An issue that we encountered was the sheer amount of content items to reach the level of personal attention and understanding that the clinicians intuitively offer in face-to-face consultation meetings. We wanted our system to be an extension of that type of interaction, but it was impossible to reach that nuance without the exponential growth of the content database. If content items could be created in a parametric way, where variables are saved that influence the content of the messages, far fewer content items would need to be created and sent. This could lower the burden of treatment for patients as they receive fewer and more relevant notifications, and it could lower the workload of clinicians by taking some of the face-to-face personalization tasks that they currently undertake.

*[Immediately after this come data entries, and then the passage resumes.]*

(** Who may be reported under which kind by a run: crossing tracks are two
    traces, intersecting zones are two zones of the board, shorting items are
    a pad and a pad that is the same logical pad with another net, or a
    knockout text and a zone of the board. *)
Definition run_event (brd : BOARD) (e : EVENT) : Prop :=
  match e with
  | EvViolation item _ _ =>
      let main := GetMainItem item in
      let aux := GetAuxItem item in
      match GetErrorCode item with
      | DRCE_TRACKS_CROSSING => Type_ main = PCB_TRACE_T /\ Type_ aux = PCB_TRACE_T
      | DRCE_ZONES_INTERSECT =>
          In main (m_DRCCopperZones brd) /\ In aux (m_DRCCopperZones brd)
      | DRCE_SHORTING_ITEMS =>
          (Type_ aux = PCB_PAD_T /\ SameLogicalPadAs brd main aux = true
           /\ GetNetCode main <> 0 /\ GetNetCode aux <> 0
           /\ GetNetCode main <> GetNetCode aux)
          \/ (isKnockoutText main = true /\ In aux (m_DRCCopperZones brd))
      | _ => True
      end
  | _ => True
  end.

(** What the graphic phase may report: a graphic item of the board that is
    not a bitmap, on its own layer, which is a copper layer, against a copper
    zone of the board. *)
Definition graphic_phase_event (brd : BOARD) (e : EVENT) : Prop :=
  match e with
  | EvViolation item _ layer =>
      In (GetMainItem item) (all_graphics brd)
      /\ In (GetAuxItem item) (m_DRCCopperZones brd)
      /\ layer = GetLayer (GetMainItem item)
      /\ IsCopperLayer layer = true
      /\ KICAD_T_eqb (Type_ (GetMainItem item)) PCB_BITMAP_T = false
  | _ => True
  end.

(** A layer on which a track or a pad of the board is tested: a layer of the
    item that is a copper layer of the board. *)
Definition tested_layer (brd : BOARD) (item : BOARD_ITEM) (layer : PCB_LAYER_ID) : Prop :=
  LSET_test (GetLayerSet item) layer = true
  /\ LSET_test (boardCopperLayers brd) layer = true.

(** What the track phase may report: a track of the board and a candidate
    of its R-tree query on the layer, in either order for a hole, or the
    track and a copper zone; always on a tested layer of the track. *)
Definition track_phase_event (brd : BOARD) (e : EVENT) : Prop :=
  match e with
  | EvViolation item _ layer =>
      exists track other,
        In track (Tracks brd) /\ tested_layer brd track layer
        /\ (In other (CopperItemRTree brd track layer) \/ In other (m_DRCCopperZones brd))
        /\ (GetMainItem item = track /\ GetAuxItem item = other
            \/ GetMainItem item = other /\ GetAuxItem item = track
               /\ GetErrorCode item = DRCE_HOLE_CLEARANCE)
  | _ => True
  end.

(** What the pad phase may report: a pad of the board, as main item, against
    a candidate of its R-tree query on the layer or a copper zone, on a
    tested layer of the pad. *)
Definition pad_phase_event (brd : BOARD) (e : EVENT) : Prop :=
  match e with
  | EvViolation item _ layer =>
      In (GetMainItem item) (all_pads brd)
      /\ tested_layer brd (GetMainItem item) layer
      /\ (In (GetAuxItem item) (CopperItemRTree brd (GetMainItem item) layer)
          \/ In (GetAuxItem item) (m_DRCCopperZones brd))
  | _ => True
  end.

(** An event that is no test made for a clearance constraint and no
    violation found by one. *)
Definition no_clearance_test (e : EVENT) : Prop :=
  is_clearance_test e = false /\ is_violation DRCE_CLEARANCE e = false
  /\ is_violation DRCE_TRACKS_CROSSING e = false.

(** The engine is cancelled whenever the provider asks. *)
Definition cancelled (eng : DRC_ENGINE) : Prop := forall st, IsCancelled eng st = true.

(** [padToNetTieGroupMap[ pad->GetNumber() ]]: the net-tie group of a pad in
    the map of its footprint; [operator[]] gives 0 for a number the map does
    not hold. *)
Definition net_tie_group (brd : BOARD) (pad : BOARD_ITEM) : Z :=
  default 0 (MapPadNumbersToNetTieGroups brd (GetParent pad) !! GetNumber pad).

(** A zone that an item can be reported against on a layer: the zone is on
    the layer, the zone has an R-tree of its fill, and its bounding box meets
    the bounding box of the item inflated by the largest clearance of the
    board. *)
Definition zone_in_reach (brd : BOARD) (item zone : BOARD_ITEM) (layer : PCB_LAYER_ID)
  : Prop :=
  LSET_test (GetLayerSet zone) layer = true
  /\ HasZoneTree brd zone = true
  /\ BOX2I_Intersects brd (BOX2I_Inflate brd (GetBoundingBox item) (m_DRCMaxClearance brd))
                      (GetBoundingBox zone) = true.

(** The hole test of the track path: the solid shape of [a] against the
    hole of [b], within max(0, clearance - epsilon). *)
Definition hole_test (eng : DRC_ENGINE) (eps : Z) (layer : PCB_LAYER_ID)
    (a : BOARD_ITEM) (a_shape : SHAPE) (b : BOARD_ITEM) : EVENT :=
  EvCollide a_shape (holeShapeOf b layer)
    (Z.max 0 (GetValue_Min (EvalRules eng HOLE_CLEARANCE_CONSTRAINT b a layer) - eps)).

(** The clearance test of a pair has ended the call of
    [testTrackAgainstItem]: a crossing was reported, or a clearance violation
    while not all track errors are reported. *)
Definition ended_by_clearance (eng : DRC_ENGINE) (ev : TRACE) : Prop :=
  reported_codes ev = [DRCE_TRACKS_CROSSING]
  \/ GetReportAllTrackErrors eng = false /\ reported_codes ev = [DRCE_CLEARANCE].

(** The first round of the hole loop has ended the call: it made its test
    and the last violation reported is a hole clearance violation. *)
Definition ended_by_hole (eng : DRC_ENGINE) (eps : Z) (layer : PCB_LAYER_ID)
    (a : BOARD_ITEM) (a_shape : SHAPE) (b : BOARD_ITEM) (ev : TRACE) : Prop :=
  In (hole_test eng eps layer a a_shape b) ev
  /\ last (reported_codes ev) = Some DRCE_HOLE_CLEARANCE.

(** The touch test of a knockout text that has no net yet is reached and
    finds the zone: one of the CLEARANCE and SHORTING_ITEMS error limits is
    not reached, the zone is on the layer of the text and in reach, it has an
    R-tree of its fill, and the text collides with the fill. *)
Definition knockout_touches (eng : DRC_ENGINE) (brd : BOARD) (st : TRACE)
    (aText aZone : BOARD_ITEM) : bool :=
  let layer := GetLayer aText in
  (negb (IsErrorLimitExceeded eng st DRCE_CLEARANCE)
   || negb (IsErrorLimitExceeded eng st DRCE_SHORTING_ITEMS))
  && LSET_test (GetLayerSet aZone) layer
  && BOX2I_Intersects brd (BOX2I_Inflate brd (GetBoundingBox aText) (m_DRCMaxClearance brd))
                      (GetBoundingBox aZone)
  && HasZoneTree brd aZone
  && ZoneTree_Collides brd aZone (GetBoundingBox aText) (EffectiveShape aText layer) layer.

(** The kind and the two items (by address) of the violations in a trace. *)
Definition violation_pairs (ev : TRACE) : list (PCB_DRC_CODE * Z * Z) :=
  flat_map (fun e => match e with
                     | EvViolation item _ _ =>
                         [(GetErrorCode item, addr (GetMainItem item), addr (GetAuxItem item))]
                     | _ => []
                     end) ev.




(** The boundaries cross: a reference segment and a test segment touch
    (distance 0), the test segment starting no later than the reference
    segment ends. *)
Definition crossing (brd : BOARD) (clearance : Z) (ref test : SEG) : Prop :=
  fst (segment_distance brd clearance ref test) = 0 /\ vx (seg_A test) <= vx (seg_B ref).









(** * Properties *)

Local Open Scope drc_scope.

(** ** Run without clearance constraints *)

(** C10: when the board's maximum clearance [m_DRCMaxClearance] is not
    positive, [Run] tests nothing and reports no violation (all it does is the
    auxiliary message) and returns [true], so that the other providers run. *)
Theorem Run_without_clearance_constraints (eng : DRC_ENGINE) (brd : BOARD) (st : TRACE) :
  m_DRCMaxClearance brd <= 0 ->
  Run eng brd st = (true, st ++ [EvAux "No Clearance constraints found. Tests not run."]).
Proof.
  intros Hmax. unfold Run.
  destruct (m_DRCMaxClearance brd <=? 0) eqn:E; [reflexivity | lia].
Qed.

Lemma Run_without_clearance_constraints_witness :
  m_DRCMaxClearance Examples.unconstrained_board <= 0
  /\ Run (Examples.engine Examples.no_limits false Examples.clearance5)
         Examples.unconstrained_board []
     = (true, [EvAux "No Clearance constraints found. Tests not run."]).
Proof.
  split.
  - simpl. lia.
  - apply (Run_without_clearance_constraints
             (Examples.engine Examples.no_limits false Examples.clearance5)
             Examples.unconstrained_board []).
    simpl. lia.
Defined.

(** ** Reasoning about what a computation emits *)

Lemma emits_ret {A} (P : EVENT -> Prop) (a : A) : emits P (ret a).
Proof. intros st. exists []. simpl. rewrite app_nil_r. auto. Qed.

Lemma emits_get (P : EVENT -> Prop) : emits P get_trace.
Proof. intros st. exists []. simpl. rewrite app_nil_r. auto. Qed.

Lemma emits_emit (P : EVENT -> Prop) (e : EVENT) : P e -> emits P (emit e).
Proof. intros He st. exists [e]. simpl. auto. Qed.

Lemma emits_bind {A B} (P : EVENT -> Prop) (m : DRC A) (k : A -> DRC B) :
  emits P m -> (forall a, emits P (k a)) -> emits P (bind m k).
Proof.
  intros Hm Hk st. unfold bind.
  destruct (Hm st) as [ev1 [E1 F1]].
  destruct (m st) as [a st1]. simpl in E1. subst st1.
  destruct (Hk a (st ++ ev1)) as [ev2 [E2 F2]].
  exists (ev1 ++ ev2). rewrite E2, app_assoc. split; [reflexivity |].
  apply Forall_app; auto.
Qed.

Lemma emits_weaken {A} (P Q : EVENT -> Prop) (m : DRC A) :
  (forall e, P e -> Q e) -> emits P m -> emits Q m.
Proof.
  intros HPQ Hm st. destruct (Hm st) as [ev [E F]].
  exists ev. split; [exact E |]. eapply Forall_impl; eauto.
Qed.

Lemma yields_ret {A} (P : EVENT -> Prop) (Q : A -> Prop) (a : A) : Q a -> yields P Q (ret a).
Proof. intros HQ st. exists []. simpl. rewrite app_nil_r. auto. Qed.

Lemma yields_emit (P : EVENT -> Prop) (Q : unit -> Prop) (e : EVENT) :
  P e -> Q tt -> yields P Q (emit e).
Proof. intros He HQ st. exists [e]. simpl. auto. Qed.

Lemma yields_bind {A B} (P : EVENT -> Prop) (Q1 : A -> Prop) (Q : B -> Prop)
    (m : DRC A) (k : A -> DRC B) :
  yields P Q1 m -> (forall a, Q1 a -> yields P Q (k a)) -> yields P Q (bind m k).
Proof.
  intros Hm Hk st. unfold bind.
  destruct (Hm st) as [ev1 [E1 [F1 HQ1]]].
  destruct (m st) as [a st1]. simpl in E1, HQ1. subst st1.
  destruct (Hk a HQ1 (st ++ ev1)) as [ev2 [E2 [F2 HQ]]].
  exists (ev1 ++ ev2). rewrite E2, app_assoc. split; [reflexivity |].
  split; [apply Forall_app; auto | exact HQ].
Qed.

Lemma yields_emits {A} (P : EVENT -> Prop) (Q : A -> Prop) (m : DRC A) :
  yields P Q m -> emits P m.
Proof. intros Hm st. destruct (Hm st) as [ev [E [F _]]]. exists ev. auto. Qed.

Lemma emits_yields {A} (P : EVENT -> Prop) (m : DRC A) :
  emits P m -> yields P (fun _ => True) m.
Proof. intros Hm st. destruct (Hm st) as [ev [E F]]. exists ev. auto. Qed.

Lemma emits_bind_yields {A B} (P : EVENT -> Prop) (Q : A -> Prop)
    (m : DRC A) (k : A -> DRC B) :
  yields P Q m -> (forall a, Q a -> emits P (k a)) -> emits P (bind m k).
Proof.
  intros Hm Hk. apply yields_emits with (Q := fun _ => True).
  eapply yields_bind; [exact Hm |]. intros a Ha. apply emits_yields. auto.
Qed.

(** One step through the syntax of a computation. *)
Ltac emits_step :=
  lazymatch goal with
  | |- emits _ (ret _) => apply emits_ret
  | |- emits _ get_trace => apply emits_get
  | |- emits _ (bind _ _) => apply emits_bind; [| intros ?]
  | |- emits _ (emit _) => apply emits_emit
  | |- emits _ (reportViolation _ _ _) => apply emits_emit
  | |- emits _ (doCollide _ _ _ _) => unfold doCollide
  | |- emits _ (if ?c then _ else _) => destruct c eqn:?
  | |- emits _ (match ?x with _ => _ end) => destruct x eqn:?
  end.

Ltac emits_auto := repeat emits_step.

Ltac yields_step :=
  lazymatch goal with
  | |- yields _ _ (ret _) => apply yields_ret
  | |- yields _ _ (bind _ _) =>
      eapply yields_bind; [apply emits_yields | intros ? _]
  | |- yields _ _ (if ?c then _ else _) => destruct c eqn:?
  | |- yields _ _ (match ?x with _ => _ end) => destruct x eqn:?
  end.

Personalization of Content Delivery

Besides personalizing through offering different care programs and content items, we also see great potential in personalizing the type of content (e.g., the medium, the length of the text, and the tone of voice). In our experience, it was difficult to write content in a way that would be engaging for any kind of audience, and we often went back and forth between a more educational tone that assumed little prior knowledge, and a more academic tone that presented facts based on medical research. As there is a large difference in how people prefer to receive information, based on, e.g., their personality (Sojka & Giese, 2001), we believe that adding this level of personalization could also increase patient engagement and treatment effectiveness. A stronger exploration of the use of visualizations and videos would also help patients with different learning styles to engage more deeply with the content.

Preventative Care

An open issue in providing preventative care is how to deliver it to the right people at the right moment. Especially primary prevention can be difficult as they have usually not had any contact about their health with their doctor yet. It is important to strategically brand the lifestyle content such that it reaches and appeals to a wider audience than only diagnosed patients. Health insurance could play a role in this, or it could be implemented in consumer products rather than patient platforms. However, it is important that the clinical connection is maintained as it is currently difficult for clinicians to rely on consumer products that have not been certified for clinical use and that might not offer comprehensive, secure, and integrative data-sharing features.

Conclusion

In this article, we have reported on the content design and validation process in a novel healthcare solution for AF patients. We documented and reflected in detail on the content creation process and provided in-depth experience reports on various aspects of creation, validation, and delivery. Based on the process, we have identified challenges in our content design process and suggest improvements for future healthcare content creation processes with a focus on personalization. We have identified areas of future interest, with possibilities of streamlining the content creation and validation process. Additionally, we see an opportunity to further personalize content by making it dynamic, tailoring it to more diverse learning styles, and seeking a closer integration with the consumer market to be able to focus on prevention. In an age where content is generated by many different organizations for diverse purposes, we see an emerging role for designers and clinicians to support patients in finding information that is factually correct and relevant to their current health situation.

Endnote

  1. 1. In this article, we understand ‘healthcare content’ as text, images and videos with the intention to inform, educate and motivate patients about their medical condition and lifestyle.

Acknowledgments

We want to thank all participants of the POP trial and those who participated in extra interviews for their participation. We also want to thank all team members who have contributed to the trial’s design and set-up, specifically, Coen Mulder, Daisy O’Neill, Kathelijn van der Horst, Marleen Hillen, Janne van Kollenburg, Beatrix Hager, Annet de Winter, Peggy de Kievit, and Steven Bressers.